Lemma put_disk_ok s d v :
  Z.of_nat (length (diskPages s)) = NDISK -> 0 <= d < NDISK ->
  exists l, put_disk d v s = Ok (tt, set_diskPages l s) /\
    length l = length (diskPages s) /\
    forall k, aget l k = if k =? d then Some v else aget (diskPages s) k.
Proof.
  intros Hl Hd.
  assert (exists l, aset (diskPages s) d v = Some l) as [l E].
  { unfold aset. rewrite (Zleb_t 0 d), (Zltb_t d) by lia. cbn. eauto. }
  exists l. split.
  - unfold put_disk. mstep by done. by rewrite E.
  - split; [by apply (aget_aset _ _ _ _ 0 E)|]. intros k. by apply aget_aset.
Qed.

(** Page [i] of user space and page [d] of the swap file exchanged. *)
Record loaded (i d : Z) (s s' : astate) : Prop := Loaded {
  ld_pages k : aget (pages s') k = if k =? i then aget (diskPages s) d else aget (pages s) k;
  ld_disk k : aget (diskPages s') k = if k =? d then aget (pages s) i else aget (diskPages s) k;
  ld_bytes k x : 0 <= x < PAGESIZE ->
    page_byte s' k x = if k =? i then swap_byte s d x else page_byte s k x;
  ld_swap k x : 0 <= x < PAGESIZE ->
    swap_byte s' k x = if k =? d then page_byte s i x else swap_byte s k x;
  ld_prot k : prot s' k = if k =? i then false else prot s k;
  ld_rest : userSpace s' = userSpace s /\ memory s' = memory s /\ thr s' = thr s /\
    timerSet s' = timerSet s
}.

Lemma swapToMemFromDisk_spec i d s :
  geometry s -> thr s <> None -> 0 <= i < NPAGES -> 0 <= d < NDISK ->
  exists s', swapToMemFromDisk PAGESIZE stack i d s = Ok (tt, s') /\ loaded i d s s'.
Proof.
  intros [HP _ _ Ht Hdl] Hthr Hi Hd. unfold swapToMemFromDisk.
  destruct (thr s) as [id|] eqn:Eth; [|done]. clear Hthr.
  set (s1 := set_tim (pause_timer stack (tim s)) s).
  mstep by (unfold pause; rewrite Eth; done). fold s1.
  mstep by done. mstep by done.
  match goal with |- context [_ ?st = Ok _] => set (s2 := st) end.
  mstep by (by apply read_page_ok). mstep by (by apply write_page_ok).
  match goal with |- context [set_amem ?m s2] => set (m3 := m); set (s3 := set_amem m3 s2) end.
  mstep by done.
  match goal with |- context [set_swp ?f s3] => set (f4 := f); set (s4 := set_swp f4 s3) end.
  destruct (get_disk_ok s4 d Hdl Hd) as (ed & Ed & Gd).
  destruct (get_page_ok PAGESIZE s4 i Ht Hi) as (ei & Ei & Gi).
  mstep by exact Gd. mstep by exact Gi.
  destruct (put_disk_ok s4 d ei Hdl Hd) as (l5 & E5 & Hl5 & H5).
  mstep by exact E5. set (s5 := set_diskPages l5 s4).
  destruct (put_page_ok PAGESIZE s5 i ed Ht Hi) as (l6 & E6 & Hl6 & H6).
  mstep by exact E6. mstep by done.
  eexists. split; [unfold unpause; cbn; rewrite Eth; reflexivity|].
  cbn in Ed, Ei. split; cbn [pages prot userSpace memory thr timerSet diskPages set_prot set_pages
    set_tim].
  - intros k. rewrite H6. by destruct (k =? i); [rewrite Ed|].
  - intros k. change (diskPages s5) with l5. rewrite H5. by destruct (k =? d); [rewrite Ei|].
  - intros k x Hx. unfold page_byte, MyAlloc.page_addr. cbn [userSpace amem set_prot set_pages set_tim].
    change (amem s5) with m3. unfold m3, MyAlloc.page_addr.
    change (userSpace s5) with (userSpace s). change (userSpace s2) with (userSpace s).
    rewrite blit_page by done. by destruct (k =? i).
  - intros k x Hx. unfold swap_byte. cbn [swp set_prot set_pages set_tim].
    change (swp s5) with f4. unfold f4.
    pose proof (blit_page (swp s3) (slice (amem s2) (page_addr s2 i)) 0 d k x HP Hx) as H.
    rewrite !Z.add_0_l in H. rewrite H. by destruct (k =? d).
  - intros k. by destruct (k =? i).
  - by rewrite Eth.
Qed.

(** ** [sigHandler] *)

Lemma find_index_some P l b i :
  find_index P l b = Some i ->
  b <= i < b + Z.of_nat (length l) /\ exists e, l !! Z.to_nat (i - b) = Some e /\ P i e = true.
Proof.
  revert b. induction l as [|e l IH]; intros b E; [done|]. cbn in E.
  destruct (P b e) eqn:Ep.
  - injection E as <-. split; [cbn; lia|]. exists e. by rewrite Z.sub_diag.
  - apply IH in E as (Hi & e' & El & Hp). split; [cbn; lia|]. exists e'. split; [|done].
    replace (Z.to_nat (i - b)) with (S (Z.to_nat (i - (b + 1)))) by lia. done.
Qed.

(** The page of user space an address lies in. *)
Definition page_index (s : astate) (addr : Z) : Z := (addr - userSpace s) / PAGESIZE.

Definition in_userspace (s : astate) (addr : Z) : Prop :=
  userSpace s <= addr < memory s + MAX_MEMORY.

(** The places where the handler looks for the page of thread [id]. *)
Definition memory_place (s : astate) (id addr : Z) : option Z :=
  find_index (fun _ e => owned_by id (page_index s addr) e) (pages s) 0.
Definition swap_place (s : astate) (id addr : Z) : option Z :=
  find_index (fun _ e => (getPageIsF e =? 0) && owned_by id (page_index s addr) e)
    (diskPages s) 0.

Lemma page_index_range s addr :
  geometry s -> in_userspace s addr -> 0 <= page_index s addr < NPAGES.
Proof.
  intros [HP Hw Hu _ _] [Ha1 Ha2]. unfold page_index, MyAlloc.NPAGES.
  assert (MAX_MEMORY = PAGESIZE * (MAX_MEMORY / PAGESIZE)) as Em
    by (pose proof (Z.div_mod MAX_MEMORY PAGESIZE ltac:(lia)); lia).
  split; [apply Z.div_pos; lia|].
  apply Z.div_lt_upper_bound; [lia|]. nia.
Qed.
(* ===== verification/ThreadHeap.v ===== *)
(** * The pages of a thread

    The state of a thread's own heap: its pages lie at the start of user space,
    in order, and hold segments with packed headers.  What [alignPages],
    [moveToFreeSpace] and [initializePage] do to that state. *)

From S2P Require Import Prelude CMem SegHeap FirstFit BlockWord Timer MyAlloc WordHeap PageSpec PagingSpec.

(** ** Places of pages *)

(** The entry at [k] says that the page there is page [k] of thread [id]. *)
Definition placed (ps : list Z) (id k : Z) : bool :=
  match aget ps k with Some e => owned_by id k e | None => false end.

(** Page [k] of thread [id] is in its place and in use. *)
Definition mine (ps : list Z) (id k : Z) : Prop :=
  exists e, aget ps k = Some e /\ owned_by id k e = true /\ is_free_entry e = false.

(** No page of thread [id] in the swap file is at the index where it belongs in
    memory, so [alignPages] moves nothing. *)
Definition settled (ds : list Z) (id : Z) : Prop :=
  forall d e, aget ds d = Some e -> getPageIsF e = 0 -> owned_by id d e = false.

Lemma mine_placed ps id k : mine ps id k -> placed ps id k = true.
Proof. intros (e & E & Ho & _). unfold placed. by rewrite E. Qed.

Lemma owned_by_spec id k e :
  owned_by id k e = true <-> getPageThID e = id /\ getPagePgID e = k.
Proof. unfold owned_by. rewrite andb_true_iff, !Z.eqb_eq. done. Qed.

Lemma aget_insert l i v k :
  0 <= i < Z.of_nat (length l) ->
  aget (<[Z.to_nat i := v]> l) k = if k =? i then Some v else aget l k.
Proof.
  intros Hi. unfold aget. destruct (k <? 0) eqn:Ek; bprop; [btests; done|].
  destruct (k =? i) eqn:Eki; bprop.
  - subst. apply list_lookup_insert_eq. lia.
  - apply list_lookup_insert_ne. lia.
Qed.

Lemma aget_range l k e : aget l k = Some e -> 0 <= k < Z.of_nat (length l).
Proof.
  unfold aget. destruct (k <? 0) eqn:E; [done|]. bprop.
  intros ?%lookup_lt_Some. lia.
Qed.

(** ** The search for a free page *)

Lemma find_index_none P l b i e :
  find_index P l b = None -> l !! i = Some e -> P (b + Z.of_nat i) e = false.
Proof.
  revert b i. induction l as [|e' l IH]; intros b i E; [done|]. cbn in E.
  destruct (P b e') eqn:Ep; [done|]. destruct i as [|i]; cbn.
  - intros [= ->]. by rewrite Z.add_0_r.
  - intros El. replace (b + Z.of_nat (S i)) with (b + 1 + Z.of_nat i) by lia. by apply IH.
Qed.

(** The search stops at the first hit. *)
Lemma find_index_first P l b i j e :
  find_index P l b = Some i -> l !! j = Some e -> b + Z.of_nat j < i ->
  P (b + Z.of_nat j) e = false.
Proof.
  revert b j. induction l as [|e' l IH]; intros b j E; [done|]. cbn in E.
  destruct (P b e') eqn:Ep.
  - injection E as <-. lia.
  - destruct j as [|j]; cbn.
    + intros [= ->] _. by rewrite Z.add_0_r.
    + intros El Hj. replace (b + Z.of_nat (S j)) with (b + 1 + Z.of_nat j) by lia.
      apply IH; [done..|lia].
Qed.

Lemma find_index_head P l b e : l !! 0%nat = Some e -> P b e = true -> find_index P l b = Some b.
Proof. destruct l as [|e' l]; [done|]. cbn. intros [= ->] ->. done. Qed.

• • •

Assigned task:
Only an exact copy of the listing above, from its first line up to and including the line with "destruct (thr s)", counts as the answer.

Written answer:
Lemma put_disk_ok s d v :
  Z.of_nat (length (diskPages s)) = NDISK -> 0 <= d < NDISK ->
  exists l, put_disk d v s = Ok (tt, set_diskPages l s) /\
    length l = length (diskPages s) /\
    forall k, aget l k = if k =? d then Some v else aget (diskPages s) k.
Proof.
  intros Hl Hd.
  assert (exists l, aset (diskPages s) d v = Some l) as [l E].
  { unfold aset. rewrite (Zleb_t 0 d), (Zltb_t d) by lia. cbn. eauto. }
  exists l. split.
  - unfold put_disk. mstep by done. by rewrite E.
  - split; [by apply (aget_aset _ _ _ _ 0 E)|]. intros k. by apply aget_aset.
Qed.

(** Page [i] of user space and page [d] of the swap file exchanged. *)
Record loaded (i d : Z) (s s' : astate) : Prop := Loaded {
  ld_pages k : aget (pages s') k = if k =? i then aget (diskPages s) d else aget (pages s) k;
  ld_disk k : aget (diskPages s') k = if k =? d then aget (pages s) i else aget (diskPages s) k;
  ld_bytes k x : 0 <= x < PAGESIZE ->
    page_byte s' k x = if k =? i then swap_byte s d x else page_byte s k x;
  ld_swap k x : 0 <= x < PAGESIZE ->
    swap_byte s' k x = if k =? d then page_byte s i x else swap_byte s k x;
  ld_prot k : prot s' k = if k =? i then false else prot s k;
  ld_rest : userSpace s' = userSpace s /\ memory s' = memory s /\ thr s' = thr s /\
    timerSet s' = timerSet s
}.

Lemma swapToMemFromDisk_spec i d s :
  geometry s -> thr s <> None -> 0 <= i < NPAGES -> 0 <= d < NDISK ->
  exists s', swapToMemFromDisk PAGESIZE stack i d s = Ok (tt, s') /\ loaded i d s s'.
Proof.
  intros [HP _ _ Ht Hdl] Hthr Hi Hd. unfold swapToMemFromDisk.
  destruct (thr s) as [id|] eqn:Eth; [|done]. clear Hthr.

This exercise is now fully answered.